Stored data

########################################

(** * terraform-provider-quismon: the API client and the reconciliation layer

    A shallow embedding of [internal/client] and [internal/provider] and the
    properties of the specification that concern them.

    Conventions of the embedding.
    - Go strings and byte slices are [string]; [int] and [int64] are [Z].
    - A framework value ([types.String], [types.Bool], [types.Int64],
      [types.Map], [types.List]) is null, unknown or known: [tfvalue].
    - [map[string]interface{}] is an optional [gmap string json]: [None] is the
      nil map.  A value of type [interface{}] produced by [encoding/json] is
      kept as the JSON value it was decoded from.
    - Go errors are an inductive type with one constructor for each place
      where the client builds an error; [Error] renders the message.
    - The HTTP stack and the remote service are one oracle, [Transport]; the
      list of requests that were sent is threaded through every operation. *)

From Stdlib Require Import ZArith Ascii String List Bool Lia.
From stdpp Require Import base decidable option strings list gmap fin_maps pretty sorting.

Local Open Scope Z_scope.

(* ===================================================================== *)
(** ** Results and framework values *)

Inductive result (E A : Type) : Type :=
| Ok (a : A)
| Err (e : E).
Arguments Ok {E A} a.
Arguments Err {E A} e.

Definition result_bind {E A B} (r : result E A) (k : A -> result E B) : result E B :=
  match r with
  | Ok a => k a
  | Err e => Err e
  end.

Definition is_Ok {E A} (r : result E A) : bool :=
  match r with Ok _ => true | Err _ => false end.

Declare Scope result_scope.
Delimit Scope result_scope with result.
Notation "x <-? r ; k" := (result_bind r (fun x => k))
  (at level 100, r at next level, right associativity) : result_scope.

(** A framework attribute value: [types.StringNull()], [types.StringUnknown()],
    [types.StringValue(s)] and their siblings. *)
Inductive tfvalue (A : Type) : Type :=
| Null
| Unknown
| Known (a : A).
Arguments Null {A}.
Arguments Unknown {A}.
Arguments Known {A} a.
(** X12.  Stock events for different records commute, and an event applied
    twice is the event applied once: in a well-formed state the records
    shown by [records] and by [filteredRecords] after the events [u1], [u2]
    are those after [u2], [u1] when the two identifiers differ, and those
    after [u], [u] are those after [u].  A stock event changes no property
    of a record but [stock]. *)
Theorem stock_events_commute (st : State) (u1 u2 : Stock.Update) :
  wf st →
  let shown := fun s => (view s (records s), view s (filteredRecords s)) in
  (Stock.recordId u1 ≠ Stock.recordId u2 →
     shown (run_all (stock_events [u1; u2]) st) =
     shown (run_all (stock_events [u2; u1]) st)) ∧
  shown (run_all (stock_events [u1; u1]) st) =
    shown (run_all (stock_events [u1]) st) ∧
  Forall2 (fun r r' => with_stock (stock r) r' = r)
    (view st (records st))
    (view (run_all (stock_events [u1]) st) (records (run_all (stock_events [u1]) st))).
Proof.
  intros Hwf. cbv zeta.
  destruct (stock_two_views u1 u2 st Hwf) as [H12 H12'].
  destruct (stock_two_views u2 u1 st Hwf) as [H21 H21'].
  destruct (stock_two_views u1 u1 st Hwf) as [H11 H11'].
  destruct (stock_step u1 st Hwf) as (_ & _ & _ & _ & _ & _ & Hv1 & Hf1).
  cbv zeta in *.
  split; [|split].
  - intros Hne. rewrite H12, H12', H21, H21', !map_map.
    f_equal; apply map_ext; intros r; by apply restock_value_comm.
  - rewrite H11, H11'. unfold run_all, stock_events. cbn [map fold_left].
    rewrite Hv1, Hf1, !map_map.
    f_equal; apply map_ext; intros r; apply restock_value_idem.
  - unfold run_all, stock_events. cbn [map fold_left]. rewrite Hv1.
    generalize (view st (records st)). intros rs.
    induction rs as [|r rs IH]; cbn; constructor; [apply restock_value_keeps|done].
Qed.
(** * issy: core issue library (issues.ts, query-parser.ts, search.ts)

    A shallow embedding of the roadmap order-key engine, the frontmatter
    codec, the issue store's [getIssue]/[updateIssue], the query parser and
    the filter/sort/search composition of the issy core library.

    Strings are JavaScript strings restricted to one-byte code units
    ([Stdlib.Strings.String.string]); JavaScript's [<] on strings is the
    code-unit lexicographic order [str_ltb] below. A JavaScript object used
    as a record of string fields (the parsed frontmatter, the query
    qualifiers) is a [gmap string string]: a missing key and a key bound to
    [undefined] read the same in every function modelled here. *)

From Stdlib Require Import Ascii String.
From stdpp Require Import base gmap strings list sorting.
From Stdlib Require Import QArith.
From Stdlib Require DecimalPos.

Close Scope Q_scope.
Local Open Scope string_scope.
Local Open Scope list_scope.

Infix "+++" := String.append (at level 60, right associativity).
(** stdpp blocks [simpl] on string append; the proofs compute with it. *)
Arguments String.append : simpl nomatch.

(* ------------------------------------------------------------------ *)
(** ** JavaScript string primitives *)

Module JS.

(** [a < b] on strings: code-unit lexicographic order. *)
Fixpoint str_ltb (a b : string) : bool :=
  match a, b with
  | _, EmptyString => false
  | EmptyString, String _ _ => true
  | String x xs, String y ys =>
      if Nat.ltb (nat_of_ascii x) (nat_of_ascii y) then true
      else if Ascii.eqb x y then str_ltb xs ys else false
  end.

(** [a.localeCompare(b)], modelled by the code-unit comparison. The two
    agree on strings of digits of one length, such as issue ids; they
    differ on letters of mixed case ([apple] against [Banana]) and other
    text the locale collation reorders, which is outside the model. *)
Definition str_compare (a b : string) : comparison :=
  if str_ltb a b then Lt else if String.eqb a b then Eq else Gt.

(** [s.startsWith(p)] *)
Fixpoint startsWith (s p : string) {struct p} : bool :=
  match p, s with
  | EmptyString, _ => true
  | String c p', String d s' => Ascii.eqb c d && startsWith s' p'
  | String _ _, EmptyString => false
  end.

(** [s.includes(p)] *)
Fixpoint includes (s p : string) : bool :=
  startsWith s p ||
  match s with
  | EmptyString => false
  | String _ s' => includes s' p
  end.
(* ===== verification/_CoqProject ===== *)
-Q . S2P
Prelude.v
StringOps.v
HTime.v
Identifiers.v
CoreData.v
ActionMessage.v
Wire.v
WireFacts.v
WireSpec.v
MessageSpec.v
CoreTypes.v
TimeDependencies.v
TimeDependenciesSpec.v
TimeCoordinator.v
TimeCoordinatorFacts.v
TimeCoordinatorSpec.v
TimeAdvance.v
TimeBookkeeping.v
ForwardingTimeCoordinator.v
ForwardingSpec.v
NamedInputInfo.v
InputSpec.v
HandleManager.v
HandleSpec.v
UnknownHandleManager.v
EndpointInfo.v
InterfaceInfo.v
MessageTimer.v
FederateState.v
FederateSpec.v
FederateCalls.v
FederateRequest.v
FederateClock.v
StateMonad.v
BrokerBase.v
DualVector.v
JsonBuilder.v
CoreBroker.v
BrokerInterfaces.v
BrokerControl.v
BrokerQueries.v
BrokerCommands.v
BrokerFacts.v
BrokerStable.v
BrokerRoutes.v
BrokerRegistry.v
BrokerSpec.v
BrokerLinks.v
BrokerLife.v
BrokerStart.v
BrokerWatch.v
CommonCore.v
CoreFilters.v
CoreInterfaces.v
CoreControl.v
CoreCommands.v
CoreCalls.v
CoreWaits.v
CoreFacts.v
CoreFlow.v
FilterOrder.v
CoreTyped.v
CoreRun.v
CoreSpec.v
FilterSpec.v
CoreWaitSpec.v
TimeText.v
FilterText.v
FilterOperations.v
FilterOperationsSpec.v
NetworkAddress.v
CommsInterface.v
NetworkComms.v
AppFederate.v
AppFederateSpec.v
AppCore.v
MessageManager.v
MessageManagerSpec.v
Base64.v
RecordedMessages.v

########################################

# EXERCISE AIM:
Look through the data above and return exactly the lines from the one that contains "TimeDependenciesSpec.v" to the one that contains "CoreBroker.v", inclusive, with nothing else.

# ANSWER BELOW:
TimeDependenciesSpec.v
TimeCoordinator.v
TimeCoordinatorFacts.v
TimeCoordinatorSpec.v
TimeAdvance.v
TimeBookkeeping.v
ForwardingTimeCoordinator.v
ForwardingSpec.v
NamedInputInfo.v
InputSpec.v
HandleManager.v
HandleSpec.v
UnknownHandleManager.v
EndpointInfo.v
InterfaceInfo.v
MessageTimer.v
FederateState.v
FederateSpec.v
FederateCalls.v
FederateRequest.v
FederateClock.v
StateMonad.v
BrokerBase.v
DualVector.v
JsonBuilder.v
CoreBroker.v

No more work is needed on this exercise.